U.S. Pat. No. 6,205,220 suggest a method and apparatus for reducing the near-far crosstalk interference between channels in a communication system. Channels of different lengths that are disposed adjacent to each other and carrying signals at the same frequencies often create cross-talk interference in their neighbouring channels. By spectrally shaping the signals carried on shorter lines the amount of cross-talk interference generated by these lines to longer lines may be significantly reduced, resulting in a better overall performance. This may be accomplished by including spectrally shaping a signal carried on a first channel to reduce the amount of cross-talk coupling to a neighbouring second channel. The shaping of the signal carried on the first channel may also be based in part on characteristics of the second and/or first channel. The characteristics include for example the length of the channels and the transfer functions of the channels. This method concentrates on the problem of non-uniform far-end crosstalk, often referred to as “near-far FEXT” or “unequal-level FEXT” and makes use of DSM on the basis of transfer functions but the way of determining the transfer function is not addressed.

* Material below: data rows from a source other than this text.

(* ===== verification/P256Facts.v ===== *)
(** The arithmetic of P256.v computes what it is meant to: sums, differences and
    shifts are those of the numbers the digits stand for, multiplication is
    multiplication modulo a number, and the binary algorithm finds inverses. *)

From S2P Require Import Prelude P256.

(** ** Numbers *)

Definition B : Z := 2 ^ 32.
Notation is_digit d := (0 <= d < B).

(** The number that digits stand for. *)
Fixpoint val (l : list Z) : Z := match l with [] => 0 | x :: l => x + B * val l end.

Definition digits (l : list Z) : Prop := Forall (fun d => is_digit d) l.
Definition number (l : list Z) : Prop := digits l /\ length l = 8%nat.

Lemma B_pos : 0 < B.
Proof. done. Qed.

Lemma val_bound l : digits l -> 0 <= val l < B ^ Z.of_nat (length l).
Proof.
  induction 1 as [|x l Hx Hl IH]; cbn [val length]; [lia|].
  rewrite Nat2Z.inj_succ, Z.pow_succ_r by lia. pose proof B_pos. nia.
Qed.

Lemma val_app l k : val (l ++ k) = val l + B ^ Z.of_nat (length l) * val k.
Proof.
  induction l as [|x l IH]; cbn [val length app]; [lia|].
  rewrite Nat2Z.inj_succ, Z.pow_succ_r, IH by lia. ring.
Qed.

Lemma val_zeros n : val (replicate n 0) = 0.
Proof. induction n; cbn [val replicate]; lia. Qed.

Lemma digits_zeros n : digits (replicate n 0).
Proof. apply Forall_replicate. done. Qed.

Lemma number_bound a : number a -> 0 <= val a < 2 ^ 256.
Proof. intros [Hd Hl]. pose proof (val_bound a Hd) as Hb. rewrite Hl in Hb. exact Hb. Qed.

(** ** A word with its carry *)

Lemma low_high z : u32 z + B * Z.shiftr z 32 = z.
Proof. unfold u32, B. rewrite Z.shiftr_div_pow2 by lia. pose proof (Z.div_mod z (2 ^ 32)). lia. Qed.

Lemma low_digit z : is_digit (u32 z).
Proof. apply u32_range. Qed.

Lemma shiftr32_bounds z lo hi : lo * B <= z < hi * B -> lo <= Z.shiftr z 32 < hi.
Proof.
  unfold B. intros Hz. rewrite Z.shiftr_div_pow2 by lia.
  split; [apply Z.div_le_lower_bound; lia|apply Z.div_lt_upper_bound; lia].
Qed.

Lemma land_ones d : is_digit d -> Z.land d all_ones = d.
Proof. intros Hd. change all_ones with (Z.ones 32). rewrite Z.land_ones by lia. by apply Z.mod_small. Qed.

Lemma mul_digits a b : is_digit a -> is_digit b -> 0 <= a * b <= (B - 1) * (B - 1).
Proof. intros Ha Hb. nia. Qed.

(** [mask] selects all of [a] or nothing. *)
Definition masked (mask a : Z) : Z := if mask =? 0 then 0 else a.
Definition is_mask (mask : Z) : Prop := mask = 0 \/ mask = all_ones.

Lemma land_masked mask d : is_mask mask -> is_digit d -> Z.land d mask = masked mask d.
Proof. intros [->| ->] Hd; unfold masked; [by rewrite Z.land_0_r|by rewrite land_ones]. Qed.

Lemma masked_bound mask d : is_digit d -> is_digit (masked mask d).
Proof. unfold masked. by destruct (mask =? 0). Qed.

Lemma masked_val mask x l : masked mask (x + B * l) = masked mask x + B * masked mask l.
Proof. unfold masked. destruct (mask =? 0); lia. Qed.

(** ** The loops *)

(** The equation of the values of one more digit follows from that of the rest. *)
Ltac carry_step :=
  lazymatch goal with |- context [?b ^ Z.of_nat ?n] => remember (b ^ Z.of_nat n) in * end;
  repeat lazymatch goal with t := _ |- _ => subst t end; lia.

Lemma mulAdd_loop_spec a b : forall carry c,
  digits a -> digits c -> length a = length c -> is_digit b -> is_digit carry ->
  let '(c', k) := mulAdd_loop a b carry c in
  digits c' /\ length c' = length c /\ is_digit k /\
  val c' + B ^ Z.of_nat (length c) * k = val c + val a * b + carry.
Proof.
  induction a as [|a0 a IH]; intros carry [|c0 c] Ha Hc Hlen Hb Hk; try discriminate; cbn [mulAdd_loop].
  { split_and!; try done; cbn [val length Z.of_nat]; lia. }
  apply Forall_cons in Ha as [Ha0 Ha]. apply Forall_cons in Hc as [Hc0 Hc]. injection Hlen as Hlen.
  pose proof (mul_digits a0 b Ha0 Hb) as Hm. unfold B in *.
  rewrite (u64_small (carry + c0)), (u64_small (a0 * b)) by lia. rewrite u64_small by lia.
  set (t := carry + c0 + a0 * b) in *. assert (0 * B <= t < B * B) as Ht by (unfold B; lia).
  specialize (IH (Z.shiftr t 32) c Ha Hc Hlen Hb (shiftr32_bounds t 0 B Ht)).
  destruct (mulAdd_loop a b (Z.shiftr t 32) c) as [c' k]. destruct IH as (Hd & Hl & Hk' & Hv).
  split_and!; [constructor; [apply low_digit|done]|cbn [length]; lia|lia|lia|].
  cbn [val length]. rewrite Nat2Z.inj_succ, Z.pow_succ_r by lia. pose proof (low_high t) as Hlh. unfold B in *.
  carry_step.
Qed.

Lemma sub_loop_spec a mask : forall borrow c,
  digits a -> digits c -> length a = length c -> is_mask mask -> -1 <= borrow <= 0 ->
  let '(c', k) := sub_loop a mask borrow c in
  digits c' /\ length c' = length c /\ -1 <= k <= 0 /\
  val c' + B ^ Z.of_nat (length c) * k = val c - masked mask (val a) + borrow.
Proof.
  induction a as [|a0 a IH]; intros borrow [|c0 c] Ha Hc Hlen Hm Hb; try discriminate; cbn [sub_loop].
  { split_and!; try done; unfold masked; cbn [val length Z.of_nat]; destruct (mask =? 0); lia. }
  apply Forall_cons in Ha as [Ha0 Ha]. apply Forall_cons in Hc as [Hc0 Hc]. injection Hlen as Hlen.
  rewrite (land_masked mask a0 Hm Ha0). pose proof (masked_bound mask a0 Ha0) as Hma. unfold B in *.
  rewrite (s64_small (borrow + c0)) by lia. rewrite s64_small by lia.
  set (t := borrow + c0 - masked mask a0) in *. assert (-1 * B <= t < 1 * B) as Ht by (unfold B; lia).
  pose proof (shiftr32_bounds t (-1) 1 Ht) as Hs.
  specialize (IH (Z.shiftr t 32) c Ha Hc Hlen Hm ltac:(lia)).
  destruct (sub_loop a mask (Z.shiftr t 32) c) as [c' k]. destruct IH as (Hd & Hl & Hk' & Hv).
  split_and!; [constructor; [apply low_digit|done]|cbn [length]; lia|lia|lia|].
  cbn [val length]. rewrite Nat2Z.inj_succ, Z.pow_succ_r, masked_val by lia. pose proof (low_high t) as Hlh. unfold B in *.
  carry_step.
Qed.

Lemma addM_loop_spec m mask : forall carry c,
  digits m -> digits c -> length m = length c -> is_mask mask -> 0 <= carry <= 1 ->
  let '(c', k) := addM_loop m mask carry c in
  digits c' /\ length c' = length c /\ 0 <= k <= 1 /\
  val c' + B ^ Z.of_nat (length c) * k = val c + masked mask (val m) + carry.
Proof.
  induction m as [|m0 m IH]; intros carry [|c0 c] Ha Hc Hlen Hm Hb; try discriminate; cbn [addM_loop].
  { split_and!; try done; unfold masked; cbn [val length Z.of_nat]; destruct (mask =? 0); lia. }
  apply Forall_cons in Ha as [Ha0 Ha]. apply Forall_cons in Hc as [Hc0 Hc]. injection Hlen as Hlen.
  rewrite (land_masked mask m0 Hm Ha0). pose proof (masked_bound mask m0 Ha0) as Hma. unfold B in *.
  rewrite (u64_small (carry + c0)) by lia. rewrite u64_small by lia.
  set (t := carry + c0 + masked mask m0) in *. assert (0 * B <= t < 2 * B) as Ht by (unfold B; lia).
  pose proof (shiftr32_bounds t 0 2 Ht) as Hs.
  specialize (IH (Z.shiftr t 32) c Ha Hc Hlen Hm ltac:(lia)).
  destruct (addM_loop m mask (Z.shiftr t 32) c) as [c' k]. destruct IH as (Hd & Hl & Hk' & Hv).
  split_and!; [constructor; [apply low_digit|done]|cbn [length]; lia|lia|lia|].
  cbn [val length]. rewrite Nat2Z.inj_succ, Z.pow_succ_r, masked_val by lia. pose proof (low_high t) as Hlh. unfold B in *.
  carry_step.
Qed.

Lemma p256_sub_loop_spec a : forall b borrow,
  digits a -> digits b -> length a = length b -> -1 <= borrow <= 0 ->
  let '(k, c) := p256_sub_loop a b borrow in
  digits c /\ length c = length a /\ -1 <= k <= 0 /\
  val c + B ^ Z.of_nat (length a) * k = val a - val b + borrow.
Proof.
  induction a as [|a0 a IH]; intros [|b0 b] borrow Ha Hb Hlen Hk; try discriminate; cbn [p256_sub_loop].
  { split_and!; try done; cbn [val length Z.of_nat]; lia. }
  apply Forall_cons in Ha as [Ha0 Ha]. apply Forall_cons in Hb as [Hb0 Hb]. injection Hlen as Hlen. unfold B in *.
  rewrite (s64_small (a0 - b0)) by lia. rewrite s64_small by lia.
  set (t := borrow + (a0 - b0)) in *. assert (-1 * B <= t < 1 * B) as Ht by (unfold B; lia).
  pose proof (shiftr32_bounds t (-1) 1 Ht) as Hs. specialize (IH b (Z.shiftr t 32) Ha Hb Hlen ltac:(lia)).
  destruct (p256_sub_loop a b (Z.shiftr t 32)) as [k c]. destruct IH as (Hd & Hl & Hk' & Hv).
  split_and!; [constructor; [apply low_digit|done]|cbn [length]; lia|lia|lia|].
  cbn [val length]. rewrite Nat2Z.inj_succ, Z.pow_succ_r by lia. pose proof (low_high t) as Hlh. unfold B in *.
  carry_step.
Qed.

Lemma p256_add_loop_spec a : forall b carry,
  digits a -> digits b -> length a = length b -> 0 <= carry <= 1 ->
  let '(k, c) := p256_add_loop a b carry in
  digits c /\ length c = length a /\ 0 <= k <= 1 /\
  val c + B ^ Z.of_nat (length a) * k = val a + val b + carry.
Proof.
  induction a as [|a0 a IH]; intros [|b0 b] carry Ha Hb Hlen Hk; try discriminate; cbn [p256_add_loop].
  { split_and!; try done; cbn [val length Z.of_nat]; lia. }
  apply Forall_cons in Ha as [Ha0 Ha]. apply Forall_cons in Hb as [Hb0 Hb]. injection Hlen as Hlen. unfold B in *.
  rewrite (u64_small (a0 + b0)) by lia. rewrite u64_small by lia.
  set (t := carry + (a0 + b0)) in *. assert (0 * B <= t < 2 * B) as Ht by (unfold B; lia).
  pose proof (shiftr32_bounds t 0 2 Ht) as Hs. specialize (IH b (Z.shiftr t 32) Ha Hb Hlen ltac:(lia)).
  destruct (p256_add_loop a b (Z.shiftr t 32)) as [k c]. destruct IH as (Hd & Hl & Hk' & Hv).
  split_and!; [constructor; [apply low_digit|done]|cbn [length]; lia|lia|lia|].
  cbn [val length]. rewrite Nat2Z.inj_succ, Z.pow_succ_r by lia. pose proof (low_high t) as Hlh. unfold B in *.
  carry_step.
Qed.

WO2005/114861 suggests the use of operational data to determine the FEXT interference induced by one line into the other DSL line. FEXT interference can be calculated using the NEXT interference measured between the two lines at the upstream ends of the loops and the downstream channel transfer function of one of the loops. Because the NEXT and transfer function constitute a linear time-invariant system, as does the FEXT interference between the lines, the NEXT interference and line transfer function can be multiplied (if in linear format) or added (if in logarithmic format) to approximate the FEXT interference between the lines. This method does not require the lines to be disconnected or the normal operation to be interrupted during measurement, but does not provide a direct measurement of FEXT transfer function, therefore the measured parameters provide only an estimated parameter of low accuracy.
Therefore it is an object of the invention to provide a method for determining the FEXT/NEXT transfer function automatically in a time and cost efficient way. A further object of the invention is to provide a method that makes it possible to determine the FEXT/NEXT transfer function by means of using for example the standardized Loop diagnostic protocol in ITU-T G.992.3/5. It is also an object of the invention to provide a measuring method that eliminates the need for use of dedicated devices.